Conrad's novels, specifically the Lingard Trilogy-Almayer's Folly, An Outcast of the Islands, and The Rescue-and Lord Jim, set in the Southeast Asian or Malay Archipelago can be considered travel literature that played a significant role in British imperial expansion. Conrad's Malay novels were based not only on his experience in the region during his commercial journey but also on information from earlier travel writings about the Malays and their customs, including James Brooke's journals. The English traders in Conrad's novels, namely Lingard and Jim, were partly modeled on Brooke, the White Rajah, who founded and ruled the English colony on the northwest of Borneo in the 1840s. The white traders in Conrad's novels, who act as enlightened rulers, represent the British commercial expansionism, which was obscured by the phenomenon of the civilizing mission in the late nineteenth century.
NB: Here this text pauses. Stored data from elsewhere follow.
(** ** Depth and idempotence *)

Lemma with_value_key f e : key (with_value f e) = key e.
Proof. destruct e as [k v o]. cbn. destruct v; try done. cbn. by destruct v. Qed.
Lemma with_value_operation f e : operation (with_value f e) = operation e.
Proof. destruct e as [k v o]. cbn. destruct v; try done. cbn. by destruct v. Qed.
Lemma with_value_name f e : bucket_name (with_value f e) = bucket_name e.
Proof. unfold bucket_name. by rewrite with_value_key. Qed.
Lemma named_with_value k f l : named k (with_value f <$> l) = with_value f <$> named k l.
Proof.
  induction l as [|e l IH]; [done|]. unfold named in *. cbn [fmap list_fmap]. rewrite !list.filter_cons, with_value_name.
  case_decide; cbn [fmap list_fmap]; by f_equal.
Qed.
Lemma effective_with_value f l : effective (with_value f <$> l) = with_value f <$> effective l.
Proof.
  induction l as [|e l IH]; [done|]. cbn [fmap list_fmap effective].
  assert (existsb is_override (with_value f <$> l) = existsb is_override l) as ->.
  { clear IH. induction l as [|x l IH]; [done|]. cbn [fmap list_fmap existsb]. unfold is_override at 1. by rewrite with_value_operation, IH. }
  by destruct (existsb is_override l).
Qed.
Lemma names_of_app l l' : names_of (l ++ l') = foldl (λ acc e, if decide (bucket_name e ∈ acc) then acc else acc ++ [bucket_name e]) (names_of l) l'.
Proof. unfold names_of. by rewrite foldl_app. Qed.
Lemma names_of_map f l : (∀ e, bucket_name (f e) = bucket_name e) → names_of (f <$> l) = names_of l.
Proof.
  intros Hf. induction l as [|e l IH] using rev_ind; [done|].
  rewrite fmap_app. change (f <$> [e]) with [f e]. by rewrite !names_of_snoc, IH, Hf.
Qed.
Lemma effective_idem l : effective (effective l) = effective l.
Proof.
  induction l as [|e l IH]; [done|]. cbn [effective]. destruct (existsb is_override l) eqn:E; [done|]. cbn [effective]. by rewrite E.
Qed.
Lemma effective_nil l : effective l = [] → l = [].
Proof. induction l as [|e l IH]; [done|]. cbn [effective]. destruct (existsb _ l) eqn:E; [|done]. intros ->%IH. done. Qed.
(** A group of entries of one name adds the name. *)
Lemma names_of_group l g k : Forall (λ e, bucket_name e = k) g → g ≠ [] → k ∉ names_of l → names_of (l ++ g) = names_of l ++ [k].
Proof.
  intros Hg Hne Hk. rewrite names_of_app. destruct Hg as [|e g He Hg]; [done|]. cbn [foldl]. rewrite He, decide_False by done.
  clear Hne Hk He. induction Hg as [|e' g He' Hg IH]; [done|]. cbn [foldl]. rewrite He', decide_True; [done|]. apply elem_of_app. right. by left.
Qed.
Lemma names_of_groups (gs : Symbol → list Entry) ns : NoDup ns → (∀ k, k ∈ ns → Forall (λ e, bucket_name e = k) (gs k) ∧ gs k ≠ []) →
  names_of (concat (gs <$> ns)) = ns.
Proof.
  induction ns as [|n ns IH] using rev_ind; intros Hnd Hg; [done|]. apply list.NoDup_app in Hnd as (Hnd & Hn & _).
  rewrite fmap_app, concat_app. cbn [fmap list_fmap concat]. rewrite app_nil_r.
  assert (names_of (concat (gs <$> ns)) = ns) as IH' by (apply IH; [done|]; intros k Hk; apply Hg; apply elem_of_app; by left).
  destruct (Hg n) as [H1 H2]; [apply elem_of_app; right; by left|].
  erewrite names_of_group; [by rewrite IH'|exact H1|exact H2|]. rewrite IH'. intros H. apply (Hn n H). by left.
Qed.
Lemma bucketed_names l : names_of (bucketed l) = names_of l.
Proof.
  rewrite bucketed_groups. apply names_of_groups; [apply names_of_NoDup|]. intros k Hk. split; [apply effective_named|].
  intros H%effective_nil. by apply names_of_in in Hk.
Qed.
Lemma bucketed_ext l l' : names_of l = names_of l' → (∀ k, effective (named k l) = effective (named k l')) → bucketed l = bucketed l'.
Proof. intros Hn He. rewrite !bucketed_groups, Hn. f_equal. apply list_fmap_ext. intros. apply He. Qed.
Lemma fmap_concat {A B} (f : A → B) (ls : list (list A)) : fmap (M := list) f (concat ls) = concat (fmap (M := list) (fmap (M := list) f) ls).
Proof. induction ls as [|l ls IH]; [done|]. cbn [concat fmap list_fmap]. by rewrite fmap_app, IH. Qed.
Lemma bucketed_with_value f l : bucketed (with_value f <$> l) = with_value f <$> bucketed l.
Proof.
  rewrite !bucketed_groups, names_of_map by apply with_value_name. rewrite fmap_concat.
  rewrite <- list_fmap_compose. f_equal. apply list_fmap_ext. intros i k _. cbn. by rewrite named_with_value, effective_with_value.
Qed.
Lemma bucketed_idem l : bucketed (bucketed l) = bucketed l.
Proof. apply bucketed_ext; [apply bucketed_names|]. intros k. by rewrite bucketed_named, effective_idem. Qed.
Lemma with_value_comp f g e : with_value f (with_value g e) = with_value (λ l, f (g l)) e.
Proof. destruct e as [k v o]. unfold with_value. cbn. destruct v as [| | | | | | | | | | | | | |n a kw c| | | | | | | | | | |]; try done. by destruct c. Qed.
(** How deep the configurations of an expression are nested. *)
Fixpoint config_depth (e : Expr) : nat :=
  match e with
  | Schema _ _ _ (Config items) | Config items => S (max_list_with (λ x, config_depth (entry_value x)) items)
  | _ => 0
  end.
Definition entries_depth (l : list Entry) : nat := max_list_with (λ x, config_depth (entry_value x)) l.
Lemma with_value_ext f g e : (∀ l, entries_depth l < config_depth (entry_value e) → f l = g l)%nat → with_value f e = with_value g e.
Proof.
  intros H. unfold with_value. destruct (entry_value e) as [| | | | | | | | | | | | | |n a kw c| | | | | | | | | | |]; try done.
  - destruct c; try done. rewrite H; [done|]. unfold entries_depth. cbn. lia.
  - rewrite H; [done|]. unfold entries_depth. cbn. lia.
Qed.
(** The names keep their order, and each has its entries since its last override. *)
Lemma unify_named depth k l : named k (unify_config_entries (S depth) l) = with_value (unify_config_entries depth) <$> effective (named k l).
Proof. cbn [unify_config_entries]. by rewrite named_with_value, bucketed_named. Qed.
Lemma unify_names depth l : names_of (unify_config_entries depth l) = names_of l.
Proof. destruct depth; [done|]. cbn [unify_config_entries]. by rewrite names_of_map, bucketed_names by apply with_value_name. Qed.
Lemma unify_idem depth l : unify_config_entries depth (unify_config_entries depth l) = unify_config_entries depth l.
Proof.
  induction depth as [|depth IH] in l |- *; [done|]. cbn [unify_config_entries]. rewrite bucketed_with_value, bucketed_idem, <- list_fmap_compose.
  apply list_fmap_ext. intros i e _. cbn. rewrite with_value_comp. apply with_value_ext. intros. apply IH.
Qed.
(** [apply_override_on_module], with the order in which the hash map of the splits is iterated:
    the new body and whether there was an override, or an error. *)
Definition apply_override_on_module {LIB : Library} (iter : list (nat * list Stmt) → list (nat * list Stmt))
    (body : list Stmt) (o : Symbol) (import_paths : list Symbol) : Res (Error + (list Stmt * bool)) :=
  body ← apply_import_paths_on_module body import_paths;
  match parse_override_spec o with
  | inl e => Ok (inl e)
  | inr o =>
      match parse_attribute_path (field_path o) with
      | inl e => Ok (inl e)
      | inr [] => Panic IndexOutOfBounds
      | inr (target_id :: field_paths) =>
          body ← transform_multi_assign iter (fix_config_expr_nest_attr body);
          value ← build_expr_from_string (field_value o);
          '(body, st) ← walk_module (MkTransformer target_id field_paths value (spec_action o) (spec_operation o)) body (MkState false 0);
          Ok (inr (body, has_override st))
      end
  end.
(** [apply_overrides] on the modules of the main package. *)
Fixpoint override_modules {LIB : Library} (iter : list (nat * list Stmt) → list (nat * list Stmt)) (o : Symbol)
    (import_paths : list Symbol) (modules : list (list Stmt)) : Res (Error + list (list Stmt)) :=
  match modules with
  | [] => Ok (inr [])
  | m :: modules =>
      r ← apply_override_on_module iter m o import_paths;
      match r with
      | inl e => Ok (inl e)
      | inr (m, _) =>
          r ← override_modules iter o import_paths modules;
          Ok match r with inl e => inl e | inr modules => inr (m :: modules) end
      end
  end.
Fixpoint apply_overrides {LIB : Library} (iter : list (nat * list Stmt) → list (nat * list Stmt)) (overrides : list Symbol)
    (import_paths : list Symbol) (modules : list (list Stmt)) : Res (Error + list (list Stmt)) :=
  match overrides with
  | [] => Ok (inr modules)
  | o :: overrides =>
      r ← override_modules iter o import_paths modules;
      match r with inl e => Ok (inl e) | inr modules => apply_overrides iter overrides import_paths modules end
  end.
On the other hand, the colonial official Clifford's tales and novels about British Malaya demonstrate the typical travel accounts of the late nineteenth century that stress the civilizing mission over commercial exploitation. The concept of the enlightening mission was rooted in evolutionary anthropological thinking, which developed as part of the natural history in the early nineteenth century. In fact, the development of natural history, stimulating British expansion in search of commercially exploitable resources and lands, enabled travel writing as the collection of natural knowledge to become a profitable business. In Conrad, the white characters are mainly traders acting as colonial rulers, while in Clifford, they are scientific rulers with their commercial interests rarely apparent. In sum, Conrad's novels reveal that the new imperialism of the civilizing mission is still a commercial one, which disturbs rather than contributes to the imperial expansion-in contrast to other travel literature such as Clifford's.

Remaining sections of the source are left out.